Japan Airlines (JAL) chief executive Toshiyuki Shinmachi is to resign along with several other senior executives amid a revolt against their leadership of the troubled carrier.

Shinmachi will formally step down late in June and he will be replaced by company veteran Haruka Nishimatsu, who is now JAL’s senior vice-president finance and purchasing. Shinmachi, who became chief executive only last year, will become chairman. Also resigning will be executive vice-president Katsuo Haneda, senior managing director Hidekazu Nishizuka and managing director Takenori Matsumoto.

JAL has given no reason for the resignations, but internal calls for Shinmachi to step down had been growing for weeks after four dissident board members asked him to quit to take responsibility for increased losses and the continuing effects of safety-related issues. Those board members had collected signatures from dozens of department heads joining them in the request, and there have been reports that several hundred more JAL staff added their signatures in the following two weeks.

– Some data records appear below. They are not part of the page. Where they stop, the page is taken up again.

(* ===== verification/Prelude.v ===== *)
(** * A verification library for RuiZN_muduo_Server

    The program is a TCP server library in C++ after the muduo design: one [EventLoop]
    per thread multiplexes channels (descriptors with callbacks) over epoll, runs functors
    that other threads queue, and runs timers; on top of it an [Acceptor], [TcpConnection]s
    with two [Buffer]s each, a [TcpServer] that spreads connections over a pool of loops, and
    a [TcpClient]; below it a logger.  This library translates the program's code into
    executable definitions and proves what makes each part correct.

    ** How code becomes definitions

    A member function on an object of type [S] is a [prog S A] (below in this file): a function from
    the object's state to a result and a new state, or to a [fault].  A failed [assert] (the build never
    defines NDEBUG), undefined behaviour, [LOG_FATAL]'s abort and the exceptions of the standard library are
    different faults, so a theorem [wp m Q s] excludes them all, and [wpf E m Q s] says which
    ones are left.  Machine integers are [Z] with the width at each operation: unsigned ones wrap,
    signed ones out of range are undefined.  Logging statements inside the other components are left
    out.  The kernel and the C library are not part of the program: their answers are
    arguments, or interfaces ([Class]es) whose laws are their documented behaviour, each
    with an instance that shows the laws can hold.  What a part does with what another owns is an interface too:
    [ByteQueue] (a connection's buffers), [HasLoop] (a world with a loop), [Descriptors] (the process and its
    listening socket, used by the acceptor and by whoever closes a connection).  What threads interleave is a step relation
    (Wakeup, EventLoopThread) or a sequence of events that a theorem quantifies over (ConnSafety,
    TcpServer, TcpClient, TimerQueue).

    ** Files

    - Prelude: faults, the monad [prog], [wpf] and its rules, machine integers, lists indexed by [Z].
    - Printf: the decimal texts of [snprintf], and reading them back.
    - Double, Timestamp (base/time/Timestamp.h, .cc): binary64 arithmetic; points in time and their text.
    - LogStream, Logger (base/log/LogStream.h, .cc, Logger.h, .cc, Logging.h): a line's text in a fixed array,
      and a log statement.
    - Buffer (net/buffer/Buffer.h, .cc): the byte buffer, every member function.
    - ByteQueue: what a connection relies on of its buffers, an interface that Buffer implements.
    - StdSet, TimerQueue (net/timer/Timer.h, .cc, TimerId.h, TimerQueue.h, .cc): ordered sets; timers and the timerfd.
    - Channel (net/channel/Channel.h, .cc): requested and reported events, dispatch to the callbacks.
    - EPollPoller (net/poller/Poller.h, .cc, epollpoller/EPollPoller.h, .cc): which channels the kernel watches.
    - EventLoop (net/eventloop/EventLoop.h, .cc): the loop, its functors, the channel operations that pass through it.
    - Registration (Channel.cc, EPollPoller.cc, EventLoop.cc): sequences of these operations.
    - TimerLoop (EventLoop.cc, TimerQueue.cc): a loop with its timer queue, from construction to destruction.
    - Wakeup (EventLoop.cc again): the loop's thread and those that call [queueInLoop] and [quit], interleaved.
    - TcpConnection, ConnInvariant, ConnSafety, ConnFrame, ConnFlush (net/Tcp/TcpConnection.h, .cc): a connection in
      its loop with its owner's callback; its phases and invariant; what it guarantees; what its steps leave alone,
      whatever state they start from; the progress of its output.
    - ConnLocality: what a connection's code reads and changes of a loop is the connection's own.
    - SharedLoop, Following, NonInterference (EventLoop.cc, TcpConnection.cc): a loop with any number of connections;
      each of them is followed in a loop of its own; they do not interfere.
    - ConnSimulation: how far each step takes a connection, for each kind of owner, and the rule by which events of an
      owner's model follow it.
    - Sockets (net/socket/Socket.h, .cc, net/inetaddress/InetAddress.h, .cc): addresses and descriptors.
    - Acceptor (net/acceptor/Acceptor.h, .cc): accepting, and refusing when the process has no descriptor left.
    - EventLoopThread (net/eventloop/EventLoopThread.h, .cc, EventLoopThreadPool.h, .cc): starting and ending a
      loop's thread; the pool's turn.
    - TcpServer, ServerShutdown (net/Tcp/TcpServer.h, .cc): the map of connections and the tasks between loops; the
      destructor and what the loops run after it.
    - ServerLoop, ServerRecovery (TcpServer.cc, Acceptor.cc, ~TcpConnection, ~Socket): the acceptor with the server's
      callback over the descriptors of the process, from [start] to the destructor; giving them all back.
    - ConnRefinement: the connection of TcpConnection.v and the record TcpServer.v keeps of it, in the server's loop or
      in another.
    - TcpClient, ClientRefinement (net/Tcp/TcpClient.h, .cc): attempts, retries and the client's connection; the
      connection of TcpConnection.v and what TcpClient.v keeps of it.
    - Examples (examples/ser.cc, cli.cc): the two programs, on the models of the classes they use.

    Definitions have the names of the C++ members they translate (a suffix tells overloads apart; [_init] and
    [_ctor] are constructors, [_dtor] is a destructor).

    ** What is shown

    - A connection ([ConnSafety]): sent and received bytes keep their order and none is lost or invented, and
      buffered output reaches the kernel when the socket stays writable, in every run that returns.  In its setting
      ([setting], below under Bounds), however the loop, another thread and the server's removal interleave, no
      assertion fails and no destroyed object is used; a channel asks for what its state needs; callbacks come in the
      documented order; and a closed connection is reclaimed.  Theorems and examples beside them show, for each
      condition of the setting on callbacks and reports, what goes wrong without it.
    - Connections that share a loop ([NonInterference]), each in its setting: whichever descriptors the kernel reports
      together, each once, and in whatever order, and though a descriptor is used again, each connection is where its
      run alone in a loop would be; so the theorems above hold for each, what a descriptor is watched for
      goes to one connection that exists, and a loop whose connections are all down gives everything back.
    - The server and the client: the map of connections is right in every interleaving of accepting, closing
      and the loops' functors; a server destroyed while no connection is closing takes all of them down and joins its
      pool's loops; every run of a connection in its setting is one its server's or its client's record of it can
      make; a client's descriptors are handed over or closed.  The echo server sends back what it received, in order.
    - The process around a server ([ServerLoop]): no descriptor is lost or used by two channels of a
      poller, whatever peers connect and however connections end and are let go of; a connection is deleted only
      when it is destroyed and nothing leads to it; a stopped server has given back what it took, and from
      every state the functors run out and all connections can be given back.
    - The acceptor drains the queue of waiting connections and of failed ones, as long as logging keeps errno; the pool
      takes turns; a loop's thread is started through the mutex and the condition variable, and its owner waits until
      the loop is there.
    - The loop: the kernel watches what the channels ask for, and a channel's members say how it is registered;
      no wakeup is lost and functors run in order; a quit ends the loop after the queued functors, and when it does not.
    - Timers: the three sets stay consistent; a round of expirations does what it should to every timer; inside
      its loop, with calls of any thread whose [addTimer] returns in time, a due timer runs when the timerfd
      rings, the timerfd is never later than the earliest timer, and destruction leaves nothing registered.
    - Buffer: it implements a queue of bytes; appending succeeds exactly when there is room; readFd keeps all
      bytes; lines come back one by one.
    - Logging and time: integers are printed as [snprintf] would; texts stay inside the fixed array; a statement
      gives one line; adding seconds is exact; a date's text reads back.

    Theorems and examples that end in a fault (a failed assertion, a dangling pointer, a quit that is lost) are
    about the same definitions as the others and say where the code misbehaves.

    ** Bounds

    - [EventLoop::loop] and a connection's [run] take the list of what each poll returns; [OutOfFuel] at its end
      means that the loop is still running.  Lists are shorter than 2^32, so that the iteration
      counter, an [int64_t], does not overflow.
    - The digit loops have fuel for 64 digits; every number of 64 bits has fewer ([emit_loop_spec]).
      [print_dec] has fuel for 20 digits, and an [int64_t] has at most 19.
    - [startReadInLoop] calls itself through [runInLoop]; its fuel stands for a recursion that does not end in the
      loop's thread.
    - A connection's input is not bounded, unless its callbacks only behave below a bound ([set_callbacks] of
      [setting]: a callback that sends what it received back must get less than 2^31 bytes, since [send] takes an
      [int]); then the reads of the run deliver less than the bound.
    - [setting]: the other thread is not the loop's, a message callback is set, a send is of less than 2 GiB, a
      callback stops or starts reading only while the connection is up ([startRead_when_closed]), another thread that
      sends keeps its pointer ([send_outlives_connection]), urgent data comes with a hang-up only if input does
      ([hangup_with_urgent_data]), and a run has fewer than 2^32 steps.
    - A connection whose callbacks may stop to read is not hung up on: [handleClose] gives the kernel such a channel
      again, and a hang-up then closes it a second time ([hangup_after_stopRead]).
    - The server's theorems are for fewer than 2^63 - 1 events, so that [nextConnId_] does not overflow.
    - ServerRecovery's [drain] has as fuel the work in the queues ([work]), which every functor run makes less.

    ** Not modelled

    Setters that store a value nothing reads; calls that only forward to the kernel ([read], [readv], [write]);
    the text that [snprintf] gives a double; build files and generated code.  Callbacks and functors of users are
    scripts of the calls they make.  In TimerLoop other threads' calls happen between two iterations or while the
    loop polls, and an [addTimer] is two steps, up to handing the timer over and reading it again; finer
    interleavings of calls with the loop are those of Wakeup.  The errors for which [accept] ends the process are not
    among the kernel's answers.
    In SharedLoop a connection is made while no handler of the loop runs (for a server in another thread, a functor
    of the loop then establishes it), each at an address of its own, and a callback acts on the connection it is
    called for.  The server that has the connections is TcpServer.v's; SharedLoop has what a server or a client does to
    one of them.
    Data races are modelled where the code has them as steps of an interleaving, never as torn reads or weak memory.

    ** Plan

    In order: the base loop's own iterations as the source of ServerLoop's steps, with its timers; the general form of the
    examples that show a fault at one input. *)
From Stdlib Require Export ZArith Lia.
From Stdlib Require Export Strings.Byte.
From Stdlib Require Strings.String.
From stdpp Require Export base tactics list gmap numbers.

#[export] Set Default Goal Selector "!".
Open Scope Z_scope.
Export Strings.String.StringSyntax.

(** A string literal as the bytes it stands for. *)
Definition txt (s : Strings.String.string) : list byte := Strings.String.list_byte_of_string s.
Delimit Scope string_scope with string.
Arguments txt s%_string.

(** ** Faults and the state-and-fault monad

    C++ code ends a call in one of a few ways that are not a return.  [outcome]
    keeps them apart; [prog S A] is code that reads and writes an object of
    type [S], returns an [A] and may fault. *)

Inductive fault : Type :=
| AssertFailed        (** a failed [assert] (the build never defines NDEBUG) *)
| UndefinedBehaviour  (** out-of-range access, dangling pointer, signed overflow *)
| BadFunctionCall     (** an empty [std::function] was called *)
| LengthError         (** [std::length_error] of a vector that cannot grow *)
| BadAlloc            (** [std::bad_alloc] of [new] *)
| SystemError         (** [std::system_error] of a thread operation *)
| ProcessAborted      (** [abort()], reached by LOG_FATAL and LOG_SYSFATAL *)
| OutOfFuel.          (** the bound of a modelled loop, not an end of the program *)

#[export] Instance fault_eq_dec : EqDecision fault.
Proof. solve_decision. Defined.

#[export] Instance byte_eq_dec : EqDecision byte := Byte.byte_eq_dec.

Inductive outcome (A : Type) : Type :=
| Ok (a : A)
| Fault (f : fault).
Arguments Ok {A} a.
Arguments Fault {A} f.

#[export] Instance outcome_ret : MRet outcome := @Ok.
#[export] Instance outcome_bind : MBind outcome := λ A B k o,
  match o with Ok a => k a | Fault f => Fault f end.

Definition prog (S A : Type) : Type := S → outcome (A * S).

#[export] Instance prog_ret {S} : MRet (prog S) := λ A a s, Ok (a, s).
#[export] Instance prog_bind {S} : MBind (prog S) := λ A B k m s,
  match m s with Ok (a, s') => k a s' | Fault f => Fault f end.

Asia’s largest airline group has been struggling over the past year as its financial position has deteriorated, in part because of increased fuel costs. It has also been hurt by a series of much-publicised safety issues that have prompted many Japanese travellers to switch their business to rival All Nippon Airways. Shinmachi only became chief executive on 1 April 2005, after long-serving chief Isao Kaneko stepped down. Kaneko originally intended to step down around the middle of last year, but brought forward his retirement to take responsibility for the safety-related issues, which resulted in an unprecedented “business improvement order” from the Japanese government.